■ Exercise objective: Report every line of the records that contains the word "Flush".

■ Input for this task:
(* ===== verification/WorkClient.v ===== *)
(** * Billing through the work ledger

    capability-broker/internal/workledger (client.go, admission_recovery.go,
    recovery.go, device_drain.go): the client every billing call of the broker
    goes through.  It records what it is about to ask before it asks, and
    [Flush] repeats what was left without an answer.

    The payee's daemon, the revenue reader and the receipt sink behind it are
    the interface [AccountClient], on a state [R] of theirs.  The lock that
    keeps admissions and drains apart is not modelled: calls run one after the
    other. *)
From S2P Require Import Prelude.
From S2P Require Import GoBytes.
From S2P Require Import Bolt.
From S2P Require Import ChainErrors.
From S2P Require Import Actions.
From S2P Require Import Spendauth.
From S2P Require Import WorkLedger.

(** The states the payee reports of an authorization, as it numbers them. *)
Definition ADMITTED : Z := 2.
Definition SETTLED : Z := 3.
Definition EXPIRED_UNUSED : Z := 4.
Definition SUPERSEDED : Z := 6.
Definition CANCELED_UNUSED : Z := 7.

(** ** The payment client's requests and answers *)
Record AdmitRequest := mkAdmitRequest {
  ar_AuthorizationBytes : string;
  ar_PaymentBytes : string;
  ar_Reservation : option Z;
}.
Record AdvanceRequest := mkAdvanceRequest {
  vr_WholesaleAccountID : string;
  vr_Payer : string;
  vr_AuthorizationID : string;
  vr_CumulativeUnits : Z;
  vr_TargetReserved : option Z;
  vr_AdvanceSeq : Z;
  vr_PaymentBytes : string;
}.
Record SettleRequest := mkSettleRequest {
  sr_WholesaleAccountID : string;
  sr_Payer : string;
  sr_AuthorizationID : string;
  sr_ActualUnits : Z;
  sr_SettlementSeq : Z;
}.
(** The state and the amount billed, of an answer. *)
Record BilledAnswer := mkBilledAnswer {
  ba_State : Z;
  ba_Billed : option Z;
}.
Record SpendAuthorizationStatus := mkSpendAuthorizationStatus {
  ss_State : Z;
  ss_Billed : option Z;
  ss_ActualUnits : Z;
}.
Record CanceledAdmission := mkCanceledAdmission {
  ca_Canceled : bool;
  ca_Authorization : option SpendAuthorizationStatus;
}.
(** Of a round revenue, what [Flush] reads. *)
Record RoundClock := mkRoundClock {
  rk_SettlementDomainId : string;
  rk_CompleteThroughRound : Z;
  rk_ObservedAt : string;
}.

■ Answer section:
    [Flush] repeats what was left without an answer.
(** Of a round revenue, what [Flush] reads. *)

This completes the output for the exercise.